Favorite jokes? The sheer silliness of the Kens sincerely repeating their name over and over is incredible. “Looks like that was a little too much beach for you, Ken!” “Hold my ice cream, Ken…Alright, Ken you’re on!”
The Ploughman: Real quick note that taking my 11-year-old daughter to the film definitely made me see it in a couple ways at the same time and appreciate the contradictions Bridgett describes and that the movie owns. Yes, it’s making Mattel a quick buck and arguably propping up at least a portion of the system it criticizes. But my daughter got a whole primer on feminism (and not the most shallow one she could get exposed to) and the chance to ask what a gynecologist does. The Paw Patrol movie presumably does not afford this opportunity.
Favorite joke: Ken’s “When I found out the patriarchy wasn’t actually about horses, I lost interest.” Bridgett’s right again, Ken’s obsession with horses is just funny on the surface and another playful bat at gender norms.
Miller: That man never listened to a speech in his life! But I do think you’re onto something with the love/hate aspect of the movie, which is also in Little Women – the idea of being torn between worlds that you want and don’t want.
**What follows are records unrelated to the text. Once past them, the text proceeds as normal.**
(** The capacity is two bytes more than the request needs. *)
Lemma reserveBytes_exact method path headers body hostHeader useCompression :
  zlen (buildClientRequest method path headers body hostHeader useCompression) + 2 =
  reserveBytes method path headers body hostHeader useCompression.
Proof.
  unfold buildClientRequest, reserveBytes. rewrite no_compression, fold_appendHeaderLine, !optionalLine_header.
  rewrite (scan_serialized headers _ : serializedBytes (scanRequestHeaders headers) = _). rewrite (decimalDigitCount_spec (zlen body)) by apply zlen_nonneg.
  set (st := scanRequestHeaders headers). rewrite !zlen_app. cbn [serializedBytes optionalHeader fmap list_fmap concat].
  destruct (hasHost st), (hasUserAgent st), (hasConnection st), (addContentLength st); cbn [negb optionalHeader fmap list_fmap concat];
    unfold headerLine; rewrite ?app_nil_r, ?zlen_nil, ?zlen_app; cbn [fst snd];
    change (zlen [SP]) with 1; change (zlen (str " HTTP/1.1")) with 9; change (zlen CRLF) with 2;
    change (zlen (str "Host")) with 4; change (zlen (str ": ")) with 2; change (zlen (str "User-Agent")) with 10;
    change (zlen (str "Connection")) with 10; change (zlen (str "FastNet-HttpClient/2.0")) with 22;
    change (zlen (str "keep-alive")) with 10; change (zlen (str "User-Agent: FastNet-HttpClient/2.0")) with 34;
    change (zlen (str "Connection: keep-alive")) with 22; change (zlen (str "Content-Length: ")) with 16; lia.
Qed.

(** ** Forms *)

Lemma encode_plain raw c : c ∈ urlEncode raw -> c ≠ x26 ∧ c ≠ x3d ∧ c ≠ x3f.
Proof.
  assert (Hu : ∀ b, isUnreserved b = true -> b ≠ x26 ∧ b ≠ x3d ∧ b ≠ x3f) by (intros b; by byte_cases b).
  assert (Hx : ∀ b x, x ∈ escaped b -> x ≠ x26 ∧ x ≠ x3d ∧ x ≠ x3f).
  { intros b x Hx. assert (E : forallb (fun x => negb (x =b x26) && negb (x =b x3d) && negb (x =b x3f)) (escaped b) = true) by (by byte_cases b).
    rewrite forallb_forall in E. apply list_elem_of_In in Hx. specialize (E x Hx). cbn beta in E.
    apply andb_true_iff in E as [[E1 E2]%andb_true_iff E3]. apply negb_true_iff in E1, E2, E3. by apply beqb_false in E1, E2, E3. }
  induction raw as [|b raw IH]; cbn [urlEncode]; [by intros ?%elem_of_nil|]. destruct (isUnreserved b) eqn:E.
  - intros [->|H]%elem_of_cons; [by apply Hu | by apply IH].
  - change (?a :: ?b :: ?c :: urlEncode raw) with ([a; b; c] ++ urlEncode raw). rewrite elem_of_app. intros [H|H]; [by apply (Hx b) | by apply IH].
Qed.

Lemma encode_inj a b : urlEncode a = urlEncode b -> a = b.
Proof. intros H. by rewrite <- (urlDecode_encode a), H, urlDecode_encode. Qed.

Definition encodedEntry (h : list byte * list byte) : list byte * list byte := (urlEncode h.1, urlEncode h.2).

(** The form text is the pairs, separated. *)
Lemma formBody_split values : values ≠ [] ->
  formBody values ≠ [] ∧ splitOn x26 (formBody values) = (fun h => encodedPair h.1 h.2) <$> values.
Proof.
  unfold formBody. assert (G : ∀ vs b, b ≠ [] ->
    let r := fold_left (fun body entry => (if body =s [] then body else body ++ [x26]) ++ encodedPair entry.1 entry.2) vs b in
    r ≠ [] ∧ splitOn x26 r = splitOn x26 b ++ ((fun h => encodedPair h.1 h.2) <$> vs)).
  { induction vs as [|v vs IH]; intros b Hb r; [by rewrite app_nil_r|]. unfold r. cbn [fold_left]. rewrite bool_decide_eq_false_2 by done.
    destruct (IH ((b ++ [x26]) ++ encodedPair v.1 v.2)) as [H1 H2]; [by destruct b|]. split; [done|]. rewrite H2. cbn [fmap list_fmap].
    rewrite (cons_middle (encodedPair v.1 v.2)), app_assoc. f_equal.
    assert (Hp : x26 ∉ encodedPair v.1 v.2).
    { unfold encodedPair. rewrite !not_elem_of_app. split_and!; [|decide_closed|]; intros H%encode_plain; by destruct H. }
    rewrite <- app_assoc. by apply splitOn_last. }
  destruct values as [|v values]; [done|]. intros _. cbn [fold_left]. rewrite bool_decide_eq_true_2 by done. cbn [app].
  destruct (G values (encodedPair v.1 v.2)) as [H1 H2]; [unfold encodedPair; by destruct (urlEncode v.1)|].
  split; [done|]. rewrite H2. cbn [fmap list_fmap]. rewrite splitOn_plain; [done|].
  unfold encodedPair. rewrite !not_elem_of_app. split_and!; [|decide_closed|]; intros H%encode_plain; by destruct H.
Qed.

Lemma parseQuery_form values :
  parseQueryString (formBody values) = setAll (encodedEntry <$> values) [].
Proof.
  destruct (decide (values = [])) as [->|Hn]; [done|]. destruct (formBody_split values Hn) as [Hne Hs]. unfold parseQueryString.
  assert (Hq : head (formBody values) ≠ Some x3f).
  { destruct values as [|v values]; [done|]. destruct (formBody (v :: values)) as [|c s] eqn:E; [done|]. intros [= ->].
    cbn [fmap list_fmap] in Hs. pose proof (f_equal head Hs) as Hh. cbn [splitOn] in Hh. change (x3f =b x26) with false in Hh.
    destruct (splitOn_cons x26 s) as (p & ps & Hp). rewrite Hp in Hh. cbn in Hh. injection Hh as Hh.
    unfold encodedPair in Hh. destruct (urlEncode v.1) as [|d t] eqn:Ee; [done|]. injection Hh as <- _.
    destruct (encode_plain v.1 x3f) as (_ & _ & []); [rewrite Ee; by left|done]. }
  destruct (formBody values) as [|c s] eqn:E; [done|]. rewrite beqb_neq by (by intros ->). rewrite Hs. clear. unfold setAll.
  generalize (@nil (list byte * list byte)). induction values as [|v values IH]; intros m; cbn [fmap list_fmap fold_left]; [done|].
  rewrite IH. f_equal. unfold addQueryPair, encodedPair.
  assert (He : x3d ∉ urlEncode v.1) by (intros (_ & [] & _)%encode_plain; done).
  destruct (urlEncode v.1 ++ [x3d] ++ urlEncode v.2) as [|c s] eqn:E; [by destruct (urlEncode v.1)|]. rewrite <- E. cbn [app].
  rewrite find_from_app by done. rewrite take_app_length. unfold encodedEntry. cbn [fst snd]. f_equal.
  change (urlEncode v.1 ++ x3d :: urlEncode v.2) with (urlEncode v.1 ++ [x3d] ++ urlEncode v.2). rewrite app_assoc.
  apply drop_app_exact. rewrite length_app. cbn. lia.
Qed.

(** Writing entries with distinct keys into a map keeps exactly them. *)
Lemma map_set_elem k v m kv : map_sorted m ->
  kv ∈ map_set k v m <-> kv = (k, v) \/ (kv ∈ m ∧ kv.1 ≠ k).
Proof.
  induction m as [|[k' v'] m IH]; intros Hm; cbn [map_set].
  - rewrite list_elem_of_singleton, elem_of_nil. tauto.
  - destruct Hm as [Ha Hm]. rewrite Forall_forall in Ha. destruct (bytes_lt k k') eqn:E1.
    + rewrite !elem_of_cons. split; [intros [->|[->|H]]; [by left | right | right] | tauto].
      * split; [by left|]. cbn. apply not_eq_sym. by apply bytes_lt_ne.
      * split; [by right|]. apply Ha in H. apply not_eq_sym, bytes_lt_ne. by eapply bytes_lt_trans.
    + destruct (bytes_lt k' k) eqn:E2.
      * rewrite !elem_of_cons, IH by done. split; [intros [->|[->|[H1 H2]]]; [right; split; [by left|by apply bytes_lt_ne] | by left | right; split; [by right|done]]|].
        intros [->|[[->|H1] H2]]; tauto.
      * assert (k = k') as <- by (by apply bytes_lt_total). rewrite !elem_of_cons. split.
        -- intros [->|H]; [by left|right]. split; [by right|]. apply Ha in H. apply not_eq_sym. by apply bytes_lt_ne.
        -- intros [->|[[->|H1] H2]]; [by left | by destruct H2 | by right].
Qed.

Lemma setAll_sorted hs : ∀ m, map_sorted m -> map_sorted (setAll hs m).
Proof. induction hs as [|h hs IH]; intros m Hm; cbn; [done|]. by apply IH, map_set_sorted. Qed.

Lemma setAll_elem hs : NoDup hs.*1 -> ∀ m, map_sorted m -> (∀ kv, kv ∈ m -> kv.1 ∉ hs.*1) ->
  ∀ kv, kv ∈ setAll hs m <-> kv ∈ hs \/ kv ∈ m.
Proof.
  induction hs as [|[k v] hs IH]; intros Hd m Hm Hk kv; cbn [setAll fold_left].
  - rewrite elem_of_nil. tauto.
  - cbn [fmap list_fmap fst] in Hd. apply NoDup_cons in Hd as [Hn Hd].
    change (fold_left _ hs ?m) with (setAll hs m). cbn [fst snd]. rewrite IH; [|done|by apply map_set_sorted|].
    + rewrite map_set_elem, elem_of_cons by done. split; [tauto|]. intros [[->|H]|H]; try tauto. right. right. split; [done|].
      apply Hk in H. cbn [fmap list_fmap fst] in H. apply not_elem_of_cons in H. tauto.
    + intros kv' [->|[H _]]%map_set_elem; [done| |done]. apply Hk in H. cbn [fmap list_fmap fst] in H. apply not_elem_of_cons in H. tauto.
Qed.

Lemma sorted_keys m : map_sorted m -> NoDup m.*1.
Proof.
  induction m as [|[k v] m IH]; intros Hm; [constructor|]. destruct Hm as [Ha Hm]. cbn. apply NoDup_cons. split; [|by apply IH].
  intros ((k', v') & -> & H)%list_elem_of_fmap. rewrite Forall_forall in Ha. apply Ha, bytes_lt_ne in H. done.
Qed.

(** Sorted maps are determined by their entries. *)
Lemma sorted_ext m1 : ∀ m2, map_sorted m1 -> map_sorted m2 -> (∀ kv, kv ∈ m1 <-> kv ∈ m2) -> m1 = m2.
Proof.
  induction m1 as [|[k1 v1] m1 IH]; intros [|[k2 v2] m2] H1 H2 He; [done|..].
  - exfalso. apply (not_elem_of_nil (k2, v2)), He. by left.
  - exfalso. apply (not_elem_of_nil (k1, v1)), He. by left.
  - destruct H1 as [Ha1 H1], H2 as [Ha2 H2]. rewrite Forall_forall in Ha1, Ha2.
    assert (Heq : (k1, v1) = (k2, v2)).
    { destruct (proj1 (elem_of_cons _ _ _) (proj1 (He (k1, v1)) ltac:(by left))) as [|E1]; [done|].
      destruct (proj1 (elem_of_cons _ _ _) (proj2 (He (k2, v2)) ltac:(by left))) as [|E2]; [done|].
      apply Ha2 in E1. apply Ha1 in E2. cbn in *. by rewrite (bytes_lt_asym _ _ E1) in E2. }
    injection Heq as <- <-. f_equal. apply IH; [done|done|]. intros kv. split; intros H.
    + destruct (proj1 (elem_of_cons _ _ _) (proj1 (He kv) ltac:(by right))) as [->|]; [|done]. apply Ha1, bytes_lt_ne in H. done.
    + destruct (proj1 (elem_of_cons _ _ _) (proj2 (He kv) ltac:(by right))) as [->|]; [|done]. apply Ha2, bytes_lt_ne in H. done.
Qed.

(** ** Properties *)

(** What a server makes of query parameters: names and values decoded. *)
Definition decodeParams (m : strmap) : strmap := setAll ((fun h => (urlDecode h.1, urlDecode h.2)) <$> m) [].

(** The request text is read by the receiver as the client meant it: the method, the
    target and the body it was given, its headers, and those the client adds when they are
    missing (Host, User-Agent, Connection, Content-Length), whatever follows on the wire. *)
Theorem client_request_read method path headers body hostHeader useCompression rest :
  sendable method path headers body hostHeader rest ->
  parseRequest (buildClientRequest method path headers body hostHeader useCompression ++ rest) =
  Some (let '(uri, query, params) := splitTarget path in
        mkRequest method path uri query (str "HTTP/1.1")
          (receivedHeaders (setAll (clientHeaders headers hostHeader) []) body) body params).
Proof.
  intros [Hm Hp [He Hf] Hh Hc Hline Hsec Hmem]. rewrite buildClientRequest_message in * by done. rewrite message_app in *.
  destruct (clientHeaders_sendable headers hostHeader He Hf Hh) as (Hce & Hcf & Hcc).
  assert (Hb : zlen (body ++ rest) <= size_max) by (etrans; [apply message_body_le | done]).
  assert (Hb' : zlen body <= size_max) by (rewrite zlen_app in Hb; pose proof (zlen_nonneg rest); lia).
  pose proof (parseHeaders_all (clientHeaders headers hostHeader) body Hce Hcf ltac:(lia) Hb') as Hparse.
  assert (Hplain : Forall plainLine ((headerLine <$> clientHeaders headers hostHeader) ++ [headerLine (contentLengthHeader body)])).
  { rewrite Forall_app, Forall_fmap. split; [eapply Forall_impl; [apply Hce|]; intros h; apply headerLine_plain|].
    constructor; [by apply headerLine_plain, contentLength_sendable | constructor]. }
  destruct ((headerLine <$> _) ++ _) as [|l lines] eqn:E; [by destruct (headerLine <$> clientHeaders headers hostHeader)|].
  apply parseRequest_message; try done.
  - by apply methodName_token.
  - rewrite <- message_app, !zlen_app. lia.
  - by apply assignBody_all.
Qed.
(* ===== verification/ResponseViews.v ===== *)
(** * Response heads as views of the receive buffer (src/HttpParser.cpp, src/HttpClient.cpp)

    [HttpResponseView] holds string views into the buffer it was parsed from.  [HttpParser]
    models what the views read at once; here are their positions, so that a reader who has
    moved the buffer's bytes in the meantime can be modelled too. *)

From S2P Require Import Prelude CType HttpParser.

Record View := mkView { v_off : nat; v_len : nat }.

(** What a view reads in the storage [mem]. *)
Definition readView (mem : list byte) (v : View) : list byte := take (v_len v) (drop (v_off v) mem).

(** The view [trim] returns for the text [s] at [off]. *)
Definition trimView (off : nat) (s : list byte) : View :=
  mkView (off + (length s - length (trimLeft s))) (length (trim s)).

(** Name and value of a header line at [off]. *)
Definition lineViews (off : nat) (line : list byte) : View * View :=
  let colon := default 0%nat (find_from x3a line) in
  (trimView off (take colon line), trimView (off + S colon) (drop (S colon) line)).

(** [headers[name] = value] on the map of views: a key that is there keeps its view. *)
Fixpoint viewSet (raw : list byte) (n v : View) (m : list (View * View)) : list (View * View) :=
  match m with
  | [] => [(n, v)]
  | (n', v') :: m' =>
      if bytes_lt (readView raw n) (readView raw n') then (n, v) :: m
      else if bytes_lt (readView raw n') (readView raw n) then (n', v') :: viewSet raw n v m'
      else (n', v) :: m'
  end.

(** The header loop; [rest] is the header text from position [off] of [raw] on. *)
Fixpoint headerViewsLoop (fuel : nat) (raw : list byte) (off : nat) (rest : list byte) (m : list (View * View)) : list (View * View) :=
  match fuel with
  | O => m
  | S fuel =>
      match rest with
      | [] => m
      | _ =>
          match find_sub CRLF rest with
          | None => let '(n, v) := lineViews off rest in viewSet raw n v m
          | Some lineEnd =>
              let '(n, v) := lineViews off (take lineEnd rest) in
              headerViewsLoop fuel raw (off + lineEnd + 2) (drop (lineEnd + 2) rest) (viewSet raw n v m)
          end
      end
  end.

Definition headerViews (raw : list byte) : list (View * View) :=
  let headerEnd := default 0%nat (find_sub (CRLF ++ CRLF) raw) in
  let offset := (default 0%nat (find_sub CRLF raw) + 2)%nat in
  let headerLines := sv_substr raw offset (u64 (Z.of_nat headerEnd - Z.of_nat offset)) in
  headerViewsLoop (S (length headerLines)) raw offset headerLines [].

Definition messageView (raw : list byte) : View :=
  let statusLine := take (default 0%nat (find_sub CRLF raw)) raw in
  let firstSpace := default 0%nat (find_from SP statusLine) in
  let secondSpace := default 0%nat (sv_find_char statusLine SP (S firstSpace)) in
  trimView (S secondSpace) (drop (S secondSpace) statusLine).

(** The fields of a view parsed from [raw] with code [statusCode], as storage [mem] now
    reads. *)
Definition readHeaders (mem raw : list byte) : strmap :=
  (fun nv => (readView mem nv.1, readView mem nv.2)) <$> headerViews raw.

Definition viewIn (mem raw : list byte) (statusCode : Z) (body : View) : HttpResponseView :=
  mkResponse statusCode (readView mem (messageView raw)) [] (readHeaders mem raw) (readView mem body).

(** ** In the storage they were parsed from, the views read what was parsed *)

(** [text] stands at [off] in [raw]. *)
Definition standsAt (raw : list byte) (off : nat) (text : list byte) : Prop := ∃ tail, drop off raw = text ++ tail.

Lemma standsAt_take raw off s n : standsAt raw off s -> standsAt raw off (take n s).
Proof. intros [t H]. exists (drop n s ++ t). by rewrite app_assoc, take_drop. Qed.

Lemma standsAt_drop raw off s n : standsAt raw off s -> (n <= length s)%nat -> standsAt raw (off + n) (drop n s).
Proof. intros [t H] Hn. exists t. rewrite <- drop_drop, H. by rewrite drop_app_le. Qed.

Lemma readView_stands raw off s : standsAt raw off s -> readView raw (mkView off (length s)) = s.
Proof. intros [t H]. unfold readView. cbn. rewrite H. apply take_app_length. Qed.

Lemma readView_trim raw off s : standsAt raw off s -> readView raw (trimView off s) = trim s.
Proof.
  intros Hs. unfold trimView. destruct (trimLeft_spec s) as (p & Hp & _).
  set (l := trimLeft s) in *. assert (Hlen : (length s - length l = length p)%nat) by (rewrite Hp at 1; rewrite length_app; lia).
  rewrite Hlen. assert (Hl : standsAt raw (off + length p) l).
  { replace l with (drop (length p) s) by (rewrite Hp; apply drop_app_length). apply standsAt_drop; [done|].
    rewrite Hp, length_app. lia. }
  assert (Ht : trim s = take (length (trim s)) l).
  { unfold trim. fold l. destruct (trimLeft_spec (reverse l)) as (q & Hq & _). set (r := trimLeft (reverse l)) in *.
    assert (El : l = reverse r ++ reverse q) by (rewrite <- (reverse_involutive l), Hq at 1; by rewrite reverse_app).
    rewrite El at 1. rewrite length_reverse, take_app_exact by (by rewrite length_reverse). done. }
  rewrite Ht at 2. destruct Hl as [t Hl]. unfold readView. cbn. rewrite Hl. rewrite take_app_le; [done|].
  pose proof (f_equal length Ht) as E. rewrite length_take in E. lia.
Qed.

Lemma viewSet_read raw n v m :
  (fun nv => (readView raw nv.1, readView raw nv.2)) <$> viewSet raw n v m =
  map_set (readView raw n) (readView raw v) ((fun nv => (readView raw nv.1, readView raw nv.2)) <$> m).
Proof.
  induction m as [|[n' v'] m IH]; [done|]. cbn [viewSet fmap list_fmap fst snd map_set].
  destruct (bytes_lt (readView raw n) (readView raw n')) eqn:E1; [done|].
  destruct (bytes_lt (readView raw n') (readView raw n)) eqn:E2; cbn [fmap list_fmap fst snd]; [f_equal; apply IH|].
  f_equal. f_equal. symmetry. by apply bytes_lt_total.
Qed.

Lemma parseHeaderLine_views raw off line st st' :
  standsAt raw off line -> parseHeaderLine line st = Some st' ->
  hs_headers st' = map_set (readView raw (lineViews off line).1) (readView raw (lineViews off line).2) (hs_headers st).
Proof.
  intros Hs. unfold parseHeaderLine. case_match; [done|]. destruct (find_from x3a line) as [colon|] eqn:E; [|done].
  case_match; [done|]. cbv zeta. repeat (case_match; [done|]). intros [= <-]. cbn [hs_headers]. unfold lineViews. rewrite E. cbn [default from_option id fst snd].
  apply find_from_Some in E as [E _]. apply lookup_lt_Some in E.
  rewrite !readView_trim; [done|by apply standsAt_drop; [done|lia]|by apply standsAt_take].
Qed.

Lemma headerViewsLoop_read raw fuel : ∀ off rest m st hs,
  standsAt raw off rest -> hs_headers st = (fun nv => (readView raw nv.1, readView raw nv.2)) <$> m ->
  parseHeaderLoop fuel rest st = Some hs ->
  hs = (fun nv => (readView raw nv.1, readView raw nv.2)) <$> headerViewsLoop fuel raw off rest m.
Proof.
  induction fuel as [|fuel IH]; intros off rest m st hs Hs Hm; [done|]. cbn [parseHeaderLoop headerViewsLoop].
  destruct rest as [|c rest]; [by intros [= <-]|]. destruct (find_sub CRLF (c :: rest)) as [e|] eqn:E.
  - destruct (parseHeaderLine _ st) as [st'|] eqn:El; [|done]. cbn [mbind option_bind].
    apply (parseHeaderLine_views raw off) in El; [|by apply standsAt_take]. rewrite Hm, <- viewSet_read in El.
    destruct (lineViews off (take e (c :: rest))) as [n v]. cbn [fst snd] in El. intros Hp.
    apply (IH _ _ _ st'); [|done|done]. apply find_sub_bound in E. change (length CRLF) with 2%nat in E.
    rewrite <- Nat.add_assoc. apply standsAt_drop; [done|]. cbn [length] in *. lia.
  - destruct (parseHeaderLine (c :: rest) st) as [st'|] eqn:El; [|done]. cbn [fmap option_fmap option_map]. intros [= <-].
    apply (parseHeaderLine_views raw off) in El; [|done]. rewrite Hm, <- viewSet_read in El.
        by destruct (lineViews off (c :: rest)) as [n v].
Qed.

Lemma sv_substr_stands raw off n : standsAt raw off (sv_substr raw off n).
Proof. unfold sv_substr. apply standsAt_take. exists []. by rewrite app_nil_r. Qed.

Lemma views_read raw r : parseResponseHead raw = Some r ->
  rs_headers r = readHeaders raw raw ∧ rs_statusMessage r = readView raw (messageView raw).
Proof.
  unfold parseResponseHead. case_match; [done|]. unfold readHeaders, headerViews, messageView.
  destruct (find_sub (CRLF ++ CRLF) raw) as [he|]; [|done]. case_match; [done|]. destruct (find_sub CRLF raw) as [sl|] eqn:Esl; [|done].
  case_match; [done|]. cbn [default from_option id]. destruct (find_from SP (take sl raw)) as [sp1|] eqn:E1; [|done]. case_match; [done|]. cbn [default from_option id].
  destruct (sv_find_char (take sl raw) SP (S sp1)) as [sp2|] eqn:E2; [|done]. case_match; [done|]. cbn [default from_option id].
  case_match; [done|]. destruct (statusCodeLoop _ _); [|done]. destruct (parseHeaderLines _) as [hs|] eqn:Eh; [|done].
  intros [= <-]. cbn [rs_headers rs_statusMessage]. split.
  - apply (headerViewsLoop_read raw _ (sl + 2) _ [] (mkHS [] 0 false false)); [apply sv_substr_stands | done | exact Eh].
  - symmetry. apply readView_trim. apply (standsAt_drop raw 0); [exists (drop sl raw); by rewrite take_drop|].
    unfold sv_find_char in E2. apply fmap_Some in E2 as (k & Hk & ->). apply find_from_Some in Hk as [Hk _].
    rewrite lookup_drop in Hk. apply lookup_lt_Some in Hk. lia.
Qed.
(* ===== verification/HttpClient.v ===== *)
(** * The HTTP client (src/HttpClient.cpp)

    [HttpClient::Impl] as a state machine: connecting, sending a request, receiving a
    buffered or a streamed response in pieces, redirects, cancellation, timeouts.  The TCP
    client is an interface ([ClientTransport]); its callbacks into [Impl] run inside the
    calls that report them.  The code runs in a monad of state, exceptions and loops that may
    not end.  A view of the response outlives the erasure of the bytes it points to, so the
    fields of a response are read from the storage as the erasure leaves it
    ([ResponseViews]). *)

From S2P Require Import Prelude CType Base64 HttpParser HttpCommon Stoull ChunkedFraming Address HttpUrl ClientRequest ClientTransport ResponseViews.

(** ** Chunked framing *)

(** The trailer lines behind the last chunk, to the blank line. *)
Fixpoint trailerBytesLoop (fuel : nat) (data : list byte) (offset : nat) : ChunkedSize :=
  match fuel with
  | O => Running
  | S fuel =>
      match sv_find data CRLF offset with
      | None => Incomplete
      | Some trailerEnd =>
          let trailerLine := take (trailerEnd - offset) (drop offset data) in
          if trailerLine =s [] then Size (Z.of_nat trailerEnd + 2)
          else match find_from x3a trailerLine with
          | None | Some O => Size 0
          | Some _ => trailerBytesLoop fuel data (trailerEnd + 2)
          end
      end
  end.

Definition trailerBytes (data : list byte) (offset : nat) : ChunkedSize := trailerBytesLoop (S (length data)) data offset.

(** [getChunkedMessageSize]. *)
Definition chunkedMessageBytes (data : list byte) : ChunkedSize := chunkedSize chunkSizeOfLine trailerBytes data.

(** ** Extracting a response *)

(** [tryExtractResponseViewFromRaw]: not yet, the status with the place of the body and the
    bytes consumed, or an exception or endless loop of [getChunkedMessageSize]. *)
Inductive Extraction := NotYet | Extracted (statusCode : Z) (body : View) (consumed : Z) | ExtractThrows | ExtractRuns.

Definition carriesNoBody (method : list byte) (statusCode : Z) : bool :=
  caseInsensitiveCompare method (str "HEAD") || ((100 <=? statusCode) && (statusCode <? 200)) ||
  (statusCode =? 204) || (statusCode =? 304).

(** [raw.substr(headerBytes, length)]. *)
Definition bodyView (raw : list byte) (headerBytes : nat) (len : Z) : View :=
  mkView headerBytes (Z.to_nat (Z.min len (zlen raw - Z.of_nat headerBytes))).

Definition isChunkedHeader (hs : strmap) : bool :=
  match getHeader hs (str "Transfer-Encoding") with
  | Some te => containsHeaderTokenCaseInsensitive te (str "chunked")
  | None => false
  end.
(* ===== verification/FastBuffer.v ===== *)
(** * Small-buffer-optimised byte buffer (include/FastNet/FastBuffer.h)

    The object holds an inline array, an optional heap block, and the cursor
    [readOffset_] that makes [erase_front] constant-time.  Sizes are [size_t]
    values in [Z].  A call ends in one of three ways: normally, with an exception
    and the state it leaves behind, or with a write outside its storage.
    The allocator is a parameter. *)

From S2P Require Import Prelude.

Definition kStackSize : Z := 4096.
Definition kMaxSize : Z := 64 * 1024 * 1024.

Record FastBuffer := mkFB {
  stackBuffer_ : list byte;
  heapBuffer_ : list byte;     (* empty for nullptr *)
  size_ : Z;
  capacity_ : Z;
  readOffset_ : Z;
  usingHeap_ : bool
}.

Definition emptyBuffer : FastBuffer :=
  mkFB (replicate (Z.to_nat kStackSize) x00) [] 0 kStackSize 0 false.

Inductive exn := length_error | bad_alloc | out_of_range.

(** How a member call ends. *)
Inductive outcome :=
  | Done (fb : FastBuffer)
  | Raised (e : exn) (fb : FastBuffer)
  | Undefined.

Definition andThen (o : outcome) (k : FastBuffer -> outcome) : outcome :=
  match o with
  | Done fb => k fb
  | other => other
  end.

Notation "x <~ c ;; k" := (andThen c (fun x => k))
  (at level 100, c at next level, right associativity) : fastnet_scope.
Sacramento and the wider world/adulthood, family/New England vs. rewarding professional life/NYC. Barbie is torn here and like the other Gerwig Women (wondering would would happen if they met Mann Men) she is trying to figure things out, wanting to know what she wants. I think that makes the ending not universal but very personal – as Greta’s magnificent essay describes – and through that uniqueness finds its way into others.
But I want to get back to wanting for a minute, because this gets back to one of the larger faults in the movie for me – the idea of Barbieland. The first ten minutes or so are extremely funny and gorgeous to look at and, presumably purposefully, reflective of playing with dolls as action. Each character is what they are and acts accordingly. Drunk Napoleon gets into how depicting Ken becomes an endorsement of him in a sense, but I think the real reason he stands out from the start is that he is the only person who wants something (to be with Barbie) and who will do things to get it, at least for that opening. As a dude I am primed to identify with him in the first place but this is basic empathetic stuff that has a deep pull. And it extends through the movie, even though Barbie’s desires surface and have meaning they are still inchoate (purposefully!) while Ken acquires and acts.
Now, this is its own type of storytelling cliche, just because it’s a powerful one doesn’t make it the only one. It made me think of Ursula K. LeGuin and her attempts to find alternate storytelling modes and revise existing patriarchal narratives, she does this most concisely and brilliantly here. But generally she proceeds from her anthropological background, really figuring out the structure of the society she’s writing about, and this is where the surface-level Barbieland fails for me, there’s nothing really interesting or well-thought-out there (the whole insistence on voting their way into and out of trouble is nonsensical). It succeeds as a place to be torn from mostly because the other place to go – the real world – is so crappy in so many ways. But go Barbie does, and Conor’s point about accepting the finite is a great one. Maybe Barbie the movie is pro-plastic toy (and I’m with Bridgett in not really caring about the oil aspect, lots of stuff is made out of oil and if I don’t bash that I can’t bash the doll) but Gerwig and Robie embrace the flesh.